Inadomi Chika, Takahashi Hirokazu, Ogawa Yuji, Oeda Satoshi, Imajo Kento, Kubotsu Yoshihito, Tanaka Kenichi, Kessoku Takaomi, Okada Michiaki, Isoda Hiroshi, Akiyama Takumi, Fukushima Hideaki, Yoneda Masato, Anzai Keizo, Aishima Shinichi, Nakajima Atsushi, Eguchi Yuichiro
Division of Metabolism and Endocrinology, Faculty of Medicine, Saga University, Saga, Japan.
Liver Center, Saga University Hospital, Saga, Japan.
Hepatol Res. 2020 Jun;50(6):682-692. doi: 10.1111/hepr.13495. Epub 2020 Mar 25.

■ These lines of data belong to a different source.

(** * Dashboard.js: history/forecast reconciliation

    A shallow embedding of the data handling of
    [src/mlapp/client/src/components/Dashboard.js]: the normalisation of
    log entries and forecast points into chart points (lines 41-56), the
    merge into one series sorted by date (lines 59-61), the state updates
    of [loadData] (lines 27-70), [formatDate] (lines 72-79), the selection
    of the next forecast point (lines 90-96) and the confidence note of the
    summary card (line 145).

    JavaScript numbers are IEEE 754 binary64 values ([spec_float] at
    precision 53); API data are JSON values plus [undefined]; a thrown
    exception is [None].  What belongs to the JavaScript engine rather than
    to the component (string-to-number conversion, date parsing, locale
    formatting, the string form of objects) is the interface [Host]. *)

From Stdlib Require Import ZArith Lia Bool String List.
From Stdlib Require Import Floats.SpecFloat.
From Stdlib Require Import Sorting.Sorted.
From stdpp Require Import base option list strings pretty gmap.

Set Warnings "-register-all".

Local Open Scope string_scope.
Local Open Scope list_scope.
Local Open Scope Z_scope.

(** ** Numbers *)

Definition number := spec_float.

The Enhanced Liver Fibrosis (ELF) test comprises a logarithmic algorithm combining three serum markers of hepatic extracellular matrix metabolism. We aimed to evaluate the performance of ELF for the diagnosis of liver fibrosis and to compare it with that of liver stiffness measurement (LSM) by FibroScan in non-alcoholic fatty liver disease.

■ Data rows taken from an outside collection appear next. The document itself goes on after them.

(** X28: after a [deleteStr] that reports success, a non-recursive
    enumeration requested from the object does not yield the deleted
    name. *)
Theorem deleteStr_then_enumerate (h : Heap) (a : addr) (o : Object) (k : string)
    (throw all : bool) (h' : Heap) (o' : Object) (cs : list Object) (fuel : nat) :
  objs h !! a = Some o →
  deleteStr h a k throw = Ret (h', true) →
  objs h' !! a = Some o' →
  protoChain h' (prototype o') cs →
  Forall (recordsPresent h') (o' :: cs) →
  length (storedItems o' (propNames o')) + length (chainItems cs) + length cs < fuel →
  ∃ items : list propIterItem,
    enumerate h' a all false ≫= drain fuel h' = Ret items ∧
    k ∉ item_name <$> items.
Proof.
  intros Ho Hdel Ho' Hchain Hrec Hfuel.
  assert (Hgone : valueAt o' k = None).
  { destruct (deleteStr_inv _ _ _ _ _ _ _ Ho Hdel)
      as [(Hk & -> & _)|[(Hk & -> & _)|(l & p & _ & _ & _ & _ & [=] & _)]].
    - rewrite Ho in Ho'. injection Ho' as <-. unfold valueAt. by rewrite Hk.
    - simpl in Ho'. rewrite lookup_insert_eq in Ho'. injection Ho' as <-.
      unfold valueAt. simpl. by rewrite lookup_delete_eq. }
  eexists. split; [by apply (enumerate_Ret h' a o' cs)|].
  rewrite app_nil_r. intros (item & -> & Hitem)%list_elem_of_fmap.
  apply filterItems_elem_of in Hitem.
  destruct (storedItems_value _ _ _ Hitem) as (_ & Hval & _ & Hsome).
  rewrite Hgone in Hval. rewrite <- Hval in Hsome. by destruct Hsome.
Qed.

Lemma recordsPresent_delete h o k ns :
  recordsPresent h o → recordsPresent h (withValues o (delete k (values o)) ns).
Proof.
  intros Hrec name l. unfold valueAt. simpl.
  destruct (decide (k = name)) as [->|Hne].
  - by rewrite lookup_delete_eq.
  - rewrite lookup_delete_ne by done. apply Hrec.
Qed.

Lemma deleteStr_then_enumerate_witness :
  ∃ items : list propIterItem,
    enumerate (_delete EnumSample.h 1 EnumSample.child "c") 1 true false
      ≫= drain 10 (_delete EnumSample.h 1 EnumSample.child "c") = Ret items ∧
    "c" ∉ item_name <$> items.
Proof.
  apply (deleteStr_then_enumerate EnumSample.h 1 EnumSample.child "c" false true
           (_delete EnumSample.h 1 EnumSample.child "c")
           (withValues EnumSample.child (delete "c" (values EnumSample.child))
              (removeFirst "c" (propNames EnumSample.child)))
           [EnumSample.parent] 10 eq_refl eq_refl eq_refl).
  - apply (protoChain_step _ 2 EnumSample.parent []); [reflexivity|].
    apply protoChain_end.
  - pose proof enumSample_present as Hp. apply Forall_cons in Hp as [Hchild Hp].
    apply Forall_cons_2; [|exact Hp].
    apply (recordsPresent_delete EnumSample.h EnumSample.child). exact Hchild.
  - vm_compute. lia.
Defined.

ELF cut-off values for the diagnosis of advanced fibrosis were obtained using receiver operating characteristic analysis in patients with biopsy-confirmed non-alcoholic fatty liver disease (training set; n = 200). Diagnostic performance was analyzed in the training set and in a validation set (n = 166), and compared with that of LSM in the FibroScan cohort (n = 224).

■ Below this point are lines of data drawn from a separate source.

(** No suffix of [pre ++ rest] that begins inside [pre] begins with the
    text [console.]. *)
Fixpoint inert_before (pre rest : text) : bool :=
  match pre with
  | [] => true
  | _ :: pre' => negb (starts (t "console.") (pre ++ rest)) && inert_before pre' rest
  end.

(** [rest] does not begin with the end of the text [console.], so that an
    occurrence begun before [rest] cannot be completed by it. *)
Definition no_border (rest : text) : bool :=
  forallb (fun k => negb (starts (skipn k (t "console.")) rest)) (seq 1 7).

(** A second argument without closing parenthesis that does not begin with
    white space. *)
Definition bare_argument (arg : text) : bool :=
  forallb (cls_mem not_rpar) arg &&
  match arg with
  | [] => false
  | c :: _ => negb (is_space c)
  end.

Definition one_arg_caps_in (q : ascii) (msg post : text) : caps :=
  close_group 1 (q :: t ")" ++ post) (open_group 1 (msg ++ q :: t ")" ++ post) no_caps).

Definition two_arg_caps_in (q : ascii) (msg arg post : text) : caps :=
  close_group 2 (t ")" ++ post)
    (open_group 2 (arg ++ t ")" ++ post)
       (close_group 1 (q :: t ", " ++ arg ++ t ")" ++ post)
          (open_group 1 (msg ++ q :: t ", " ++ arg ++ t ")" ++ post) no_caps))).

(** No suffix of [pre ++ rest] that begins inside [pre] satisfies [P]. *)
Fixpoint inert (P : text -> bool) (pre rest : text) : bool :=
  match pre with
  | [] => true
  | _ :: pre' => negb (P (pre ++ rest)) && inert P pre' rest
  end.

(** [rest] does not begin with a proper end of [lit]. *)
Definition no_border_of (lit rest : text) : bool :=
  forallb (fun k => negb (starts (skipn k lit) rest)) (seq 1 (length lit - 1)).

(** A member of a destructuring pattern as the cleaner writes it back: not
    empty, no white space at either end, no comma and no closing brace. *)
Definition well_formed_member (v : text) : bool :=
  match v with [] => false | c :: _ => negb (is_space c) end &&
  match rev v with [] => false | c :: _ => negb (is_space c) end &&
  forallb (fun c => negb (in_text c (t ",}"))) v.


(** A declaration in the layout [kw name = expr;]. *)
Definition simple_declaration (kw name expr : text) : text :=
  kw ++ t " " ++ name ++ t " = " ++ expr ++ t ";".

(** None of the three declaration keywords occurs in [s], not even inside
    a longer word. *)
Definition no_keyword (s : text) : bool :=
  negb (contains (t "const") s) && negb (contains (t "let") s)
  && negb (contains (t "var") s).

The area under receiver operating characteristic curve was 0.81 for the diagnosis of advanced fibrosis, and the ELF cut-off values were 9.34 with 90.4% sensitivity and 10.83 with 90.6% specificity in the training set, and 89.8% sensitivity and 85.5% specificity in the validation set. There was no significant difference in the area under the receiver operating characteristic curve between ELF and LSM (0.812 and 0.839). A combination of ELF (cut-off 10.83) and LSM (cut-off 11.45) increased the specificity to 97.9% and the positive predictive value, versus ELF alone. Sequential use of the Fibrosis-4 index (cut-off 2.67) and ELF (cut-off 9.34) increased the sensitivity to 95.9%.
ELF can identify advanced liver fibrosis in non-alcoholic fatty liver disease, and its diagnostic accuracy is comparable to that of FibroScan. According to the clinical setting, combinations or sequential procedures using other non-invasive tests complement the diagnostic performance of ELF for the identification of advanced fibrosis.
增强肝纤维化(ELF)检测包含一种对数算法,该算法结合了三种肝细胞外基质代谢的血清标志物。我们旨在评估ELF在非酒精性脂肪性肝病中诊断肝纤维化的性能,并将其与FibroScan测量的肝脏硬度值(LSM)进行比较。
在经活检证实的非酒精性脂肪性肝病患者(训练集;n = 200)中,使用受试者工作特征分析获得ELF诊断晚期纤维化的临界值。在训练集和验证集(n = 166)中分析诊断性能,并与FibroScan队列(n = 224)中的LSM进行比较。
诊断晚期纤维化时,受试者工作特征曲线下面积为0.81,训练集中ELF临界值为9.34时敏感性为90.4%,临界值为10.83时特异性为90.6%,验证集中敏感性为89.8%,特异性为85.5%。ELF和LSM的受试者工作特征曲线下面积无显著差异(分别为0.812和0.839)。与单独使用ELF相比,ELF(临界值10.83)和LSM(临界值11.45)联合使用可将特异性提高至97.9%,并提高阳性预测值。依次使用纤维化-4指数(临界值2.67)和ELF(临界值9.34)可将敏感性提高至95.9%。
ELF可识别非酒精性脂肪性肝病中的晚期肝纤维化,其诊断准确性与FibroScan相当。根据临床情况,使用其他非侵入性检测的联合或序贯程序可补充ELF在识别晚期纤维化方面的诊断性能。